Only the lines below from the one containing "insert_by leb x l'" to the one containing "(** [df.sort_index()]; rows" should be repeated, both included and unchanged.

═══ The input ═══

(** * HR data analysis: the merge/reindex pipeline and the analytical queries

    A shallow embedding of [HR Data Analysis/explore.py] (class
    [DataAnalysis]).  The pandas operations the class calls are modelled by
    their documented behaviour on a small row-major data frame; the methods
    of the class are then written as the same chains of calls as in the
    Python source.

    Conventions of the model:
    - a cell is an integer, a float, a string or NaN; a float64 cell is
      represented by the rational it denotes; the float64 operations of the
      aggregates and of the rounding, and the float-to-string conversion,
      are parameters;
    - a data frame has a list of column names and a list of rows, each row
      carrying its index label;
    - a raised exception is a value of [exn]; the [try/except] blocks of the
      source only log and re-raise, so they do not appear. *)

From Stdlib Require Import QArith Qround Qabs.
From stdpp Require Import base list strings gmap sorting pretty.

Local Open Scope Z_scope.
Local Open Scope string_scope.
Local Open Scope list_scope.

(** ** Cells *)

Inductive value :=
  | VInt (z : Z)
  | VFloat (q : Q)
  | VStr (s : string)
  | VNaN.

Global Instance Q_eq_dec : EqDecision Q.
Proof. solve_decision. Defined.

Global Instance value_eq_dec : EqDecision value.
Proof. solve_decision. Defined.

Global Instance value_inhabited : Inhabited value := populate VNaN.

Global Instance Q_countable : Countable Q.
Proof.
  apply (inj_countable' (λ q, (Qnum q, Qden q)) (λ p, Qmake p.1 p.2)).
  by intros [].
Defined.

Global Instance value_countable : Countable value.
Proof.
  apply (inj_countable'
    (λ v, match v with
          | VInt z => inl (inl z) | VFloat q => inl (inr q)
          | VStr s => inr (inl s) | VNaN => inr (inr ())
          end)
    (λ x, match x with
          | inl (inl z) => VInt z | inl (inr q) => VFloat q
          | inr (inl s) => VStr s | inr (inr _) => VNaN
          end)).
  by intros [].
Defined.

(** Python's [==] on scalars: numbers compare by value across [int] and
    [float], strings by content, and NaN equals nothing. *)
Definition value_eqb (a b : value) : bool :=
  match a, b with
  | VInt x, VInt y => bool_decide (x = y)
  | VInt x, VFloat q | VFloat q, VInt x => Qeq_bool (inject_Z x) q
  | VFloat p, VFloat q => Qeq_bool p q
  | VStr s, VStr t => bool_decide (s = t)
  | _, _ => false
  end.

Definition numeric (v : value) : Prop :=
  match v with VInt _ | VFloat _ => True | _ => False end.

Definition is_int (v : value) : bool :=
  match v with VInt _ => true | _ => false end.

Definition is_str (v : value) : Prop := ∃ s, v = VStr s.

Global Instance Qlt_decision (x y : Q) : Decision (x < y)%Q.
Proof.
  destruct (Qlt_le_dec x y) as [?|?]; [by left|right]. by apply Qle_not_lt.
Defined.

(** ** Exceptions *)

Inductive exn :=
  | KeyError
  | TypeError
  | ValueError (msg : string).

Inductive result (A : Type) :=
  | Ok (a : A)
  | Raise (e : exn).
Arguments Ok {A} a.
Arguments Raise {A} e.

Global Instance result_ret : MRet result := @Ok.
Global Instance result_bind : MBind result := λ A B f m,
  match m with Ok a => f a | Raise e => Raise e end.

(** ** Data frames *)

Record DataFrame := mkDF {
  columns : list string;
  rows : list (value * list value)
}.

Definition index (df : DataFrame) : list value := (rows df).*1.

(** Position of the first column called [c]. *)
Fixpoint col_pos (c : string) (cols : list string) : option nat :=
  match cols with
  | [] => None
  | c' :: cols => if decide (c = c') then Some 0%nat else S <$> col_pos c cols
  end.

Definition cell (i : nat) (r : list value) : value := default VNaN (r !! i).

(** [df[c]]: the cells of column [c], [KeyError] when there is none. *)
Definition get_column (c : string) (df : DataFrame) : result (list value) :=
  match col_pos c (columns df) with
  | Some i => Ok (cell i ∘ snd <$> rows df)
  | None => Raise KeyError
  end.

(** [df.index = labels] (the labels are as many as the rows). *)
Definition set_axis (labels : list value) (df : DataFrame) : DataFrame :=
  mkDF (columns df) (zip labels (rows df).*2).

(** Removing the cells at the positions of the columns named in [cs]. *)
Fixpoint drop_cells (cs cols : list string) (r : list value) : list value :=
  match cols, r with
  | c :: cols, v :: r =>
      if decide (c ∈ cs) then drop_cells cs cols r else v :: drop_cells cs cols r
  | _, _ => []
  end.

Definition drop_columns (cs : list string) (df : DataFrame) : DataFrame :=
  mkDF (filter (λ c, c ∉ cs) (columns df))
       (prod_map id (drop_cells cs (columns df)) <$> rows df).

(** [df.set_index(c)]: column [c] becomes the index and leaves the columns. *)
Definition set_index (c : string) (df : DataFrame) : result DataFrame :=
  labels ← get_column c df;
  mret (drop_columns [c] (set_axis labels df)).

(** ** Ordering of labels and group keys

    Numbers are ordered by value, strings lexically by character code (the
    order of Python's [str]); numbers sort before strings and NaN last. *)

Definition value_rank (v : value) : nat :=
  match v with VInt _ | VFloat _ => 0 | VStr _ => 1 | VNaN => 2 end%nat.

Definition value_num (v : value) : Q :=
  match v with VInt z => inject_Z z | VFloat q => q | _ => 0%Q end.

Definition value_leb (a b : value) : bool :=
  match a, b with
  | VStr s, VStr t => String.leb s t
  | (VInt _ | VFloat _), (VInt _ | VFloat _) => Qle_bool (value_num a) (value_num b)
  | _, _ => bool_decide (value_rank a ≤ value_rank b)%nat
  end.

(** A stable insertion sort: [x] goes in front of the first element it is
    not greater than, so equal elements keep their order. *)
Fixpoint insert_by {A} (leb : A → A → bool) (x : A) (l : list A) : list A :=
  match l with
  | [] => [x]
  | y :: l' => if leb x y then x :: l else y :: insert_by leb x l'
  end.

Definition sort_by {A} (leb : A → A → bool) (l : list A) : list A :=
  foldr (insert_by leb) [] l.

(** [df.sort_index()]; rows with equal labels keep their order here, which
    pandas leaves open. *)
Definition sort_index (df : DataFrame) : DataFrame :=
  mkDF (columns df) (sort_by (λ r1 r2, value_leb r1.1 r2.1) (rows df)).

(** [pd.concat(dfs, ignore_index=False)]: rows one after the other with
    their labels; the columns are the union in order of first appearance and
    a cell a frame does not have is NaN. *)
Definition union_columns (dfs : list DataFrame) : list string :=
  foldl (λ acc df, acc ++ filter (λ c, c ∉ acc) (columns df)) [] dfs.

Definition reproject (src dst : list string) (r : list value) : list value :=
  (λ c, match col_pos c src with Some i => cell i r | None => VNaN end) <$> dst.

Definition concat (dfs : list DataFrame) : DataFrame :=
  let cols := union_columns dfs in
  mkDF cols (dfs ≫= λ df, prod_map id (reproject (columns df) cols) <$> rows df).

(** [left.merge(right, left_index=True, right_index=True, how='inner')]:
    one row per pair of a left row and a right row with equal labels, in the
    order of the left rows; columns the two frames share get the suffixes
    [_x] and [_y]. *)
Definition suffixed (sfx : string) (others cols : list string) : list string :=
  (λ c, if decide (c ∈ others) then c +:+ sfx else c) <$> cols.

═══

• Answer box
  | y :: l' => if leb x y then x :: l else y :: insert_by leb x l'
  end.

Definition sort_by {A} (leb : A → A → bool) (l : list A) : list A :=
  foldr (insert_by leb) [] l.

(** [df.sort_index()]; rows with equal labels keep their order here, which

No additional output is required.